Sur ces mots, Reyna s'est tournée vers nous. Elle a marché à grands pas dans notre direction, a saisi Nico par la main et l'a forcé à se lever. Puis elle l'a entraîné avec elle, au beau milieu de la foule, et l'a serré dans ses bras.
– Nous avions une seule maison, a-t-elle déclaré. Désormais nous en avons deux.
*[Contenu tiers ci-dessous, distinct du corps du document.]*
(** X3: whatever [save_dataframe_to_s3] returns ends in [.parquet].  When it
    returns a key, that key is the given key if it ends in [.parquet], and
    otherwise what precedes the last dot of the given key followed by
    [.parquet]; it is a fixed point of the renaming; and it is the key of the
    one upload the call sent. *)
Theorem saved_key_is_parquet
    (to_parquet : result string) (upload_fileobj : string -> string -> result unit)
    (key saved : string) (requests : list s3_request) :
  save_dataframe_to_s3 to_parquet upload_fileobj key = (requests, Return saved) ->
  endswith ".parquet" saved = true /\
  saved = (if endswith ".parquet" key then key else rsplit_dot_head key +:+ ".parquet") /\
  parquet_key saved = saved /\
  exists parquet_buffer, requests = [UploadFileobj parquet_buffer saved].
Proof.
  unfold save_dataframe_to_s3. destruct to_parquet as [buf|e]; [|discriminate].
  destruct (upload_fileobj buf (parquet_key key)) as [[]|e]; simpl; [|discriminate].
  intros [= <- <-].
  split; [apply endswith_parquet_key|]. split; [reflexivity|].
  split; [apply parquet_key_fixed, endswith_parquet_key | eauto].
Qed.

(** A key with a dot in a directory name and none in the file name loses
    everything after that dot. *)
Lemma saved_key_is_parquet_witness :
  endswith ".parquet" "data.parquet" = true /\
  "data.parquet"
    = (if endswith ".parquet" "data.v2/2021-citibike-tripdata"
       then "data.v2/2021-citibike-tripdata"
       else rsplit_dot_head "data.v2/2021-citibike-tripdata" +:+ ".parquet") /\
  parquet_key "data.parquet" = "data.parquet" /\
  exists parquet_buffer,
    [UploadFileobj "PAR1" "data.parquet"] = [UploadFileobj parquet_buffer "data.parquet"].
Proof.
  apply (saved_key_is_parquet (Return "PAR1") (fun _ _ => Return tt)
           "data.v2/2021-citibike-tripdata").
  reflexivity.
Defined.

Lemma string_app_assoc (a b c : string) : (a +:+ b) +:+ c = a +:+ (b +:+ c).
Proof.
  induction a as [|x a IH]; [now rewrite !app_empty|].
  rewrite !app_String. now rewrite IH.
Qed.
(** Near the bottom or the right edge the copy into the grid cannot be
    made: with the cursor on a row strictly between [rows - 3 - radius] and
    [rows - 3], or on a column from [cols - radius] on, and at least [radius]
    cells away from the opposite edge, [neighborhood] raises [ValueError]. *)
Theorem neighborhood_raises_near_bottom_or_right
  (p : Player T) (y x radius : Z) :
  let rows := Z.of_nat (nrows (glyphs p)) in
  let cols := Z.of_nat (ncols (glyphs p)) in
  cursor p = Some (y, x) ->
  0 <= radius ->
  (radius <= y /\ rows - 3 - radius < y < rows - 3) \/
  (radius <= x /\ cols - radius <= x < cols) ->
  neighborhood p radius = Raise ValueError.
Proof.
  cbv zeta. intros Hcur Hr Hband. unfold neighborhood. rewrite Hcur.
  cbv beta iota zeta. unfold np_zeros.
  replace (2 * radius + 1 <? 0) with false by (symmetry; apply Z.ltb_ge; lia).
  cbn [orb]. unfold bind.
  set (rows := Z.of_nat (nrows (glyphs p))) in *.
  set (cols := Z.of_nat (ncols (glyphs p))) in *.
  destruct Hband as [[Hy Hb] | [Hx Hb]].
  - replace (y <? radius) with false by (symmetry; apply Z.ltb_ge; lia).
    replace (y >? rows - 3 - radius) with true
      by (symmetry; rewrite Z.gtb_ltb; apply Z.ltb_lt; lia).
    destruct (x <? radius), (x >? cols - radius);
      (apply setslice_mismatch; left; unfold getslice, slice_span;
       cbn [nrows ncols snd fst];
       rewrite !slice_index_inside by (subst rows; lia);
       subst rows; lia).
  - replace (x <? radius) with false by (symmetry; apply Z.ltb_ge; lia).
    destruct (x >? cols - radius) eqn:E;
      [ rewrite Z.gtb_ltb in E; apply Z.ltb_lt in E
      | rewrite Z.gtb_ltb in E; apply Z.ltb_ge in E ];
      destruct (y <? radius), (y >? rows - 3 - radius);
      (apply setslice_mismatch; right; unfold getslice, slice_span;
       cbn [nrows ncols snd fst];
       try rewrite (slice_index_inside _ (x - radius)) by (subst cols; lia);
       try rewrite (slice_index_inside _ cols) by (subst cols; lia);
       try rewrite (slice_index_inside _ (radius - (cols - x)))
         by (subst cols; lia);
       try rewrite (slice_index_inside _ 0) by lia;
       try rewrite (slice_index_inside _ (2 * radius + 1)) by lia;
       try (assert (Hc : slice_index (ncols (glyphs p)) (x + radius + 1)
                         = ncols (glyphs p))
             by (unfold slice_index;
                 destruct (x + radius + 1 <? 0) eqn:E1;
                 [apply Z.ltb_lt in E1; lia | subst cols; lia]);
            rewrite Hc);
       subst cols; lia).
Qed.
End NeighborhoodBands.

(** ** The message log *)

Lemma strip_visible (c : Z) (l : str) :
  is_space c = false -> exists t, strip (c :: l) = c :: t.
Proof.
  intros Hc. unfold strip, rstrip, lstrip. cbn [dropwhile]. rewrite Hc.
  cbn [rev].
  destruct (dropwhile_keeps_last is_space (rev l) c Hc) as [t E].
  rewrite E, rev_app_distr. now exists (rev t).
Qed.

Lemma strip_blank (c : Z) : is_space c = true -> strip [c] = [].
Proof.
  intros Hc. unfold strip, rstrip, lstrip. cbn [dropwhile]. now rewrite Hc.
Qed.

Lemma deque_append_length (ms : list str) (l : str) :
  (length ms <= 1000)%nat -> (length (deque_append ms l) <= 1000)%nat.
Proof.
  intros H. unfold deque_append.
  destruct (1000 <? length (ms ++ [l]))%nat eqn:E.
  - destruct ms as [| m0 ms]; cbn [app tl length] in *; [lia |].
    rewrite length_app. cbn [length]. lia.
  - now apply Nat.ltb_ge in E.
Qed.

Section Messages.
Context {T : Type}.

(** [_parse_message] logs the message row exactly when its first character
    is not white space; the test that the row is not blank adds nothing. *)
Theorem parse_message_first_character (p : Player T) (l : str) :
  row_text p 0 = Ok l ->
  _parse_message p =
  Ok (if first_is_visible l
      then set_messages p (deque_append (messages p) l)
      else p).
Proof.
  intros Hrow. unfold _parse_message. rewrite Hrow. unfold bind.
  destruct l as [| c l]; [reflexivity |]. cbn [first_is_visible].
  destruct (is_space c) eqn:Hc; cbn [negb].
  - rewrite (strip_blank c Hc). now rewrite andb_false_r.
  - destruct (strip_visible c l Hc) as [t ->].
    destruct (strip_visible c [] Hc) as [t' ->]. reflexivity.
Qed.

Lemma parse_message_bound (p p' : Player T) :
  _parse_message p = Ok p' ->
  (length (messages p) <= 1000)%nat -> (length (messages p') <= 1000)%nat.
Proof.
  unfold _parse_message. intros H Hb. apply bind_ok in H as (l & _ & H).
  destruct (_ && _); injection H as <-; [| exact Hb].
  now apply deque_append_length.
Qed.
End Messages.

(** ** Runs of the loop *)

Section Runs.
Context {T : Type} {strategy : Strategy T} {term : Ansiterm T}.

Lemma read_rows_keep_messages (t : T) (ys : list nat) (p p' : Player T) :
  foldM (read_row t) ys p = Ok p' -> messages p' = messages p.
Proof.
  revert p. induction ys as [| y ys IH]; intros p H; simpl in H.
  - now injection H as <-.
  - apply bind_ok in H as (p1 & Hy & H). rewrite (IH _ H).
    unfold read_row in Hy.
    apply bind_ok in Hy as (g & _ & Hy).
    apply bind_ok in Hy as (b & _ & Hy).
    apply bind_ok in Hy as (r & _ & Hy).
    now injection Hy as <-.
Qed.

Lemma parse_attributes_keeps_messages (p p' : Player T) :
  _parse_attributes p = Ok p' -> messages p' = messages p.
Proof.
  unfold _parse_attributes. intros H. apply bind_ok in H as (l & _ & H).
  destruct (re_search attributes_re l); now injection H as <-.
Qed.

Lemma parse_stats_keeps_messages (p p' : Player T) :
  _parse_stats p = Ok p' -> messages p' = messages p.
Proof.
  unfold _parse_stats. intros H. apply bind_ok in H as (l & _ & H).
  destruct (re_search stats_re l).
  - apply bind_ok in H as (d & _ & H). now injection H as <-.
  - now injection H as <-.
Qed.

Lemma parse_inventory_keeps_messages (p p' : Player T) (frame : bytes) :
  _parse_inventory p frame = Ok p' -> messages p' = messages p.
Proof.
  unfold _parse_inventory. intros H.
  apply bind_ok in H as ([inv found] & _ & H). now injection H as <-.
Qed.

Lemma observe_bound (p p' : Player T) (frame : bytes) :
  _observe p frame = Ok p' ->
  (length (messages p) <= 1000)%nat -> (length (messages p') <= 1000)%nat.
Proof.
  unfold _observe, _parse_glyphs. intros H Hb.
  apply bind_ok in H as (p1 & Hg & H).
  apply bind_ok in Hg as (q1 & H1 & Hg).
  apply bind_ok in Hg as (hood & _ & Hg).
  apply bind_ok in Hg as (q2 & H2 & Hg).
  apply bind_ok in Hg as (q3 & H3 & Hg).
  apply read_rows_keep_messages in H1. cbn [set_term messages] in H1.
  apply parse_message_bound in H2;
    [| cbn [set_cursor messages]; now rewrite H1].
  apply parse_attributes_keeps_messages in H3.
  apply parse_stats_keeps_messages in Hg.
  apply bind_ok in H as (p2 & Hi & H). injection H as <-.
  cbn [set_has_more set_command messages].
  destruct (is_inventory_command (_command p1)).
  - apply parse_inventory_keeps_messages in Hi. rewrite Hi.
    destruct (negb (_has_more p1)); cbn [set_inventory messages];
      now rewrite Hg, H3.
  - injection Hi as <-. now rewrite Hg, H3.
Qed.

Lemma act_keeps (p p' : Player T) (draw : nat) (c : str) :
  _act p draw = Ok (p', c) -> p' = set_command p (Some c).
Proof.
  unfold _act. intros H. apply bind_ok in H as (c' & _ & H).
  now injection H as <- <-.
Qed.

(** The message log never grows beyond 1000 entries, whatever is read and
    whatever the strategy does. *)
Theorem message_log_stays_bounded
  (p p' : Player T) (inputs : list (bytes * nat)) (cs : list str) :
  (length (messages p) <= 1000)%nat ->
  copy_loop p inputs = Ok (p', cs) ->
  (length (messages p') <= 1000)%nat.
Proof.
  revert p cs. induction inputs as [| [buf draw] inputs IH]; intros p cs Hb H.
  - simpl in H. now injection H as <- _.
  - simpl in H. apply bind_ok in H as ([p1 c] & Hs & H).
    apply bind_ok in H as ([p2 cs'] & Hl & H). injection H as <- _.
    apply (IH p1 cs'); [| exact Hl].
    unfold copy_step in Hs. apply bind_ok in Hs as (q & Ho & Ha).
    apply act_keeps in Ha. subst p1. cbn [set_command messages].
    destruct (nonempty buf).
    + now apply (observe_bound p q buf).
    + now injection Ho as <-.
Qed.

Lemma observe_flags (p p' : Player T) (frame : bytes) :
  _observe p frame = Ok p' ->
  _command p' = None /\ _has_more p' = shows_marker frame.
Proof.
  unfold _observe. intros H.
  apply bind_ok in H as (p1 & _ & H). apply bind_ok in H as (p2 & _ & H).
  now injection H as <-.
Qed.

Lemma marker_needs_bytes (buf : bytes) :
  shows_marker buf = true -> nonempty buf = true.
Proof.
  now destruct buf.
Qed.
(** * A static file server: [web/serve.py]

    The program is a 25-line script over Python's standard library: it
    fixes a port and a base directory, subclasses
    [http.server.SimpleHTTPRequestHandler] to pin its [directory], sets
    [socketserver.TCPServer.allow_reuse_address] and runs
    [TCPServer.serve_forever] inside a [with] block, catching
    [KeyboardInterrupt].

    The development follows the program's layers.
    - [PyStr], [PosixPath]: the [str] methods and [posixpath] functions the
      handler calls, transcribed from CPython 3.11 ([Lib/posixpath.py]).
    - [PyText]: the library functions that decode, encode or format text,
      as an interface.
    - [OS]: the process state (filesystem with symbolic links, working
      directory, port table, the class attribute, the trace of observable
      actions) and a small state-and-exception monad with a third outcome
      for a call that is still blocked.
    - [HttpServer]: [SimpleHTTPRequestHandler] ([Lib/http/server.py]):
      [send_response], [send_error], [translate_path], [send_head],
      [list_directory], [do_GET], [do_HEAD] and the dispatch of
      [handle_one_request].
    - [SocketServer]: [TCPServer] and [BaseServer.serve_forever]
      ([Lib/socketserver.py]).
    - [Serve]: the script itself, statement by statement.

    Python [str] values are represented by [string].  The text of a
    request line is decoded as ISO-8859-1: one character per code point
    below 256.  Text that [unquote] has decoded, and file names, may hold
    any code point; they are kept in an encoding that leaves the ASCII
    characters alone and orders text as its code points do (UTF-8), which
    is all the path functions rely on: they look for [/], [.] and NUL only.
    What depends on other code points (lower-casing, whether a path can be
    encoded for the filesystem) is part of [PyText]. *)

From Stdlib Require Import Bool Arith ZArith Lia List Ascii String DecimalString.
Import ListNotations.
Local Open Scope list_scope.
Local Open Scope string_scope.
(** [getWeatherRecommendation] reads the props [weatherType] and
    [temperature]. *)
Definition getWeatherRecommendation (weatherType : string) (temperature : Q)
  : WeatherRecommendation :=
  if weatherType =? "clear" then
    {| canGoOut := true;
       recommendation := "Perfect weather for outdoor activities!";
       color := "bg-green-500";
       details :=
         [ "Clear skies and good visibility";
           "Ideal for walking, cycling, or outdoor events";
           "Great for photography and sightseeing" ];
       precautions :=
         [ "Apply sunscreen if spending extended time outside";
           "Stay hydrated in warm weather";
           "Wear appropriate clothing for the temperature" ] |}
  else if weatherType =? "cloudy" then
    {| canGoOut := true;
       recommendation := "Good weather for outdoor activities";
       color := "bg-blue-500";
       details :=
         [ "Overcast skies but no precipitation";
           "Comfortable for most outdoor activities";
           "Good lighting for photography" ];
       precautions :=
         [ "Bring a light jacket in case of temperature drop";
           "Monitor weather for potential rain";
           "Check if activities require clear skies" ] |}
  else if weatherType =? "rainy" then
    {| canGoOut := false;
       recommendation := "Not recommended for outdoor activities";
       color := "bg-orange-500";
       details :=
         [ "Wet conditions and reduced visibility";
           "Slippery surfaces and potential flooding";
           "Uncomfortable for most outdoor activities" ];
       precautions :=
         [ "Stay indoors if possible";
           "If you must go out, wear waterproof clothing";
           "Avoid driving unless necessary";
           "Be cautious of slippery surfaces" ] |}
  else if weatherType =? "stormy" then
    {| canGoOut := false;
       recommendation := "Stay indoors - dangerous conditions";
       color := "bg-red-500";
       details :=
         [ "Severe weather with lightning risk";
           "Strong winds and heavy precipitation";
           "Dangerous for all outdoor activities" ];
       precautions :=
         [ "Stay indoors and away from windows";
           "Avoid using electrical appliances";
           "Postpone all outdoor activities";
           "Have emergency supplies ready" ] |}
  else if weatherType =? "snowy" then
    {| canGoOut := Q_gt temperature (-5);
       recommendation :=
         if Q_gt temperature (-5)
         then "Caution advised for outdoor activities"
         else "Stay indoors - too cold";
       color := if Q_gt temperature (-5) then "bg-yellow-500"
                else "bg-red-500";
       details :=
         if Q_gt temperature (-5) then
           [ "Snowy conditions with cold temperatures";
             "Limited outdoor activities possible";
             "Good for winter sports if properly equipped" ]
         else
           [ "Extremely cold temperatures";
             "Risk of frostbite and hypothermia";
             "Dangerous for outdoor activities" ];
       precautions :=
         [ "Dress in warm, layered clothing";
           "Wear non-slip footwear";
           "Limit time outdoors";
           "Watch for signs of cold stress" ] |}
  else
    {| canGoOut := true;
       recommendation := "Weather conditions are acceptable";
       color := "bg-green-500";
       details := [ "Standard weather conditions" ];
       precautions := [ "Check local weather updates" ] |}.
(** * Machine Stamping dashboard: the filtering and aggregation pipeline

    A shallow embedding of [Pandas/WebApp/main.py]: the three engine
    functions [filter_d1], [filter_d2_by_d1], [build_avg_time_series] and the
    request handler [get_data], together with the part of the pandas API they
    call; then the filter-values handler [get_filters] and the start-up
    function [load_data], whose reads of the file system are parameters.

    Conventions of the model.
    - A [DataFrame] is a list of labelled, typed columns and a list of rows;
      the row index is not modelled (the program never reads it).  Column
      labels are taken to be distinct, as they are in frames read from parquet.
    - Python variables hold references.  Frames live in a heap and every
      pandas call that builds a frame allocates a new one; the two in-place
      updates of the program ([sort_values(inplace=True)] and the column
      assignment [rows["timestamp"] = ...]) overwrite a heap cell.
    - A float is an IEEE 754 binary64 value and the arithmetic on floats is
      that of the Standard Library's [SpecFloat] at precision 53.  A number
      cell holds an integer or a float that is not NaN; NaN is the null
      cell.  A group mean is computed as pandas computes it, by compensated
      summation in row order and one division.
    - A timestamp is an instant, in nanoseconds since the epoch, within the
      years 1 to 9999; a datetime column is naive or carries a time zone,
      which gives the offset from UTC at each instant.
    - Where pandas versions differ, the model follows pandas 3: [isin] with
      strings never matches a cell that is not a string (pandas 2 parses
      the strings when the column is a datetime column).
    - Logging and the JSON serialisation of the payload are left out: a
      handler of the model ends with the payload it hands to
      [JSONResponse]. *)

From Stdlib Require Import String Ascii ZArith QArith Bool Arith Lia List.
From Stdlib Require Import Floats.SpecFloat.
From Stdlib Require Import Sorting.Sorted.
Import ListNotations.

Local Open Scope string_scope.
Local Open Scope list_scope.
Local Open Scope nat_scope.

(* ===================================================================== *)
(** ** Cells, columns, frames *)
(* ===================================================================== *)

(** A time zone: the offset from UTC, in seconds, at an instant given in
    nanoseconds since the epoch ([tz.utcoffset]). *)
Definition tzinfo : Type := Z -> Z.

(** The dtype of a column, as far as the program can tell them apart:
    [select_dtypes(include="number")] keeps [Number] columns, the [.dt]
    accessor exists on datetime columns only, which are naive ([Datetime],
    [datetime64[ns]]) or carry a time zone ([DatetimeTZ],
    [datetime64[ns, tz]]). *)
Inductive dtype : Type :=
| Number
| Datetime
| Object
| DatetimeTZ (tz : tzinfo).

(** A float of the program: a binary64 value. *)
Definition float : Type := spec_float.

(** A number of a frame: an integer, or a float that is not NaN ([FFinite s
    m e] is [m * 2^e], negated when [s] is set). *)
Inductive number : Type :=
| Int (z : Z)
| FZero (s : bool)
| FInf (s : bool)
| FFinite (s : bool) (m : positive) (e : Z).

(** One value of a frame.  [VTime] carries nanoseconds since the epoch;
    [VNull] stands for [None], [NaN] and [NaT]. *)
Inductive cell : Type :=
| VStr (s : string)
| VNum (x : number)
| VTime (ns : Z)
| VNull.

Record DataFrame : Type := mkFrame {
  columns : list (string * dtype);
  values : list (list cell)
}.

Definition is_number (d : dtype) : bool :=
  match d with Number => true | _ => false end.

(** The value of a number, on the extended rational line. *)
Inductive extended : Type :=
| MinusInf
| Rational (q : Q)
| PlusInf.

Definition value (x : number) : extended :=
  match x with
  | Int z => Rational (inject_Z z)
  | FZero _ => Rational 0%Q
  | FInf s => if s then MinusInf else PlusInf
  | FFinite s m e =>
      Rational (inject_Z (if s then Zneg m else Zpos m) * Qpower (2 # 1) e)%Q
  end.

(** Numbers are compared by value: [1 == 1.0] and [0.0 == -0.0]. *)
Definition number_eqb (x y : number) : bool :=
  match value x, value y with
  | Rational p, Rational q => Qeq_bool p q
  | MinusInf, MinusInf => true
  | PlusInf, PlusInf => true
  | _, _ => false
  end.

Definition number_leb (x y : number) : bool :=
  match value x, value y with
  | Rational p, Rational q => Qle_bool p q
  | MinusInf, _ => true
  | _, PlusInf => true
  | _, _ => false
  end.

(** Equality of cells as the pandas hash tables see it: same kind and same
    value; a null matches a null. *)
Definition cell_eqb (a b : cell) : bool :=
  match a, b with
  | VStr s, VStr t => String.eqb s t
  | VNum p, VNum q => number_eqb p q
  | VTime m, VTime n => Z.eqb m n
  | VNull, VNull => true
  | _, _ => false
  end.
(** * MaxText attention layer: attention kernels and key/value cache

    A shallow embedding of [MaxText/layers/attentions.py] (class
    [AttentionOp]) and the properties of its masking, its online-softmax
    combination and its two-region key/value cache.

    Arrays are total functions from index lists to elements, paired with a
    shape and an element type tag.  Floating-point values are embedded in
    the real numbers (rounding is not part of the model); [int32] values
    are integers with the wrap-around written out. *)

From Stdlib Require Import String.
From Stdlib Require Import Reals Lra ZArith Lia Bool PeanoNat List.
Import ListNotations.

Set Implicit Arguments.

(* ================================================================= *)
(** ** Arrays *)

Inductive DType : Type :=
| bfloat16 | float32 | int8 | int32 | bool_
| py_scalar.   (* a Python number: weakly typed, adopts the other operand's type *)

Definition DType_eqb (a b : DType) : bool :=
  match a, b with
  | bfloat16, bfloat16 | float32, float32 | int8, int8
  | int32, int32 | bool_, bool_ | py_scalar, py_scalar => true
  | _, _ => false
  end.

(** Result type of a binary operation. *)
Definition promote (a b : DType) : DType :=
  match a, b with
  | py_scalar, d | d, py_scalar => d
  | float32, _ | _, float32 => float32
  | bfloat16, _ | _, bfloat16 => bfloat16
  | int32, _ | _, int32 => int32
  | int8, _ | _, int8 => int8
  | bool_, bool_ => bool_
  end.

Record Tensor (A : Type) : Type := mkTensor {
  dtype : DType;
  shape : list nat;
  at_ : list nat -> A
}.

Arguments mkTensor {A} _ _ _.

Definition ndim {A} (x : Tensor A) : nat := length (shape x).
J'ai été la première à applaudir, immédiatement suivie par le reste des gens présents. J'étais heureuse pour le fils d'Hadès. Il avait l'air plus sûr de lui, moins sombre, moins taciturne. Il venait de répondre à l'accolade de Reyna sans hésiter, devant les centaines de demi-dieux présents. Il avait changé. Nous avions tous changé.
Peu à peu, le calme est revenu autour du feu de camp. Puis il a fallu aller se coucher, chacun dans nos bungalows, mis à part les romains obstinés à dormir dans leur camp de fortune dressé dans le champ de fraises.
Percy et moi nous sommes trouvés seuls dans le bungalow trois, et à peine me suis-je assise sur mon lit que les larmes ont commencé à couler.
La journée, ça allait plus ou moins. Si j'étais occupée, je n'avais pas le temps de penser à Leo. Mais le soir...
Comme la veille, mon frère s'est assis sur mon lit et m'a bercée dans ses bras. Il ne disait rien, mais parfois le silence vaut mieux que les mots.
Comme la veille, j'ai fini par m'endormir dans cette position, rassurée par le contact de ce frère que j'avais perdu de vue pendant des mois entiers, avant d'être catapultée dans une guerre effroyable.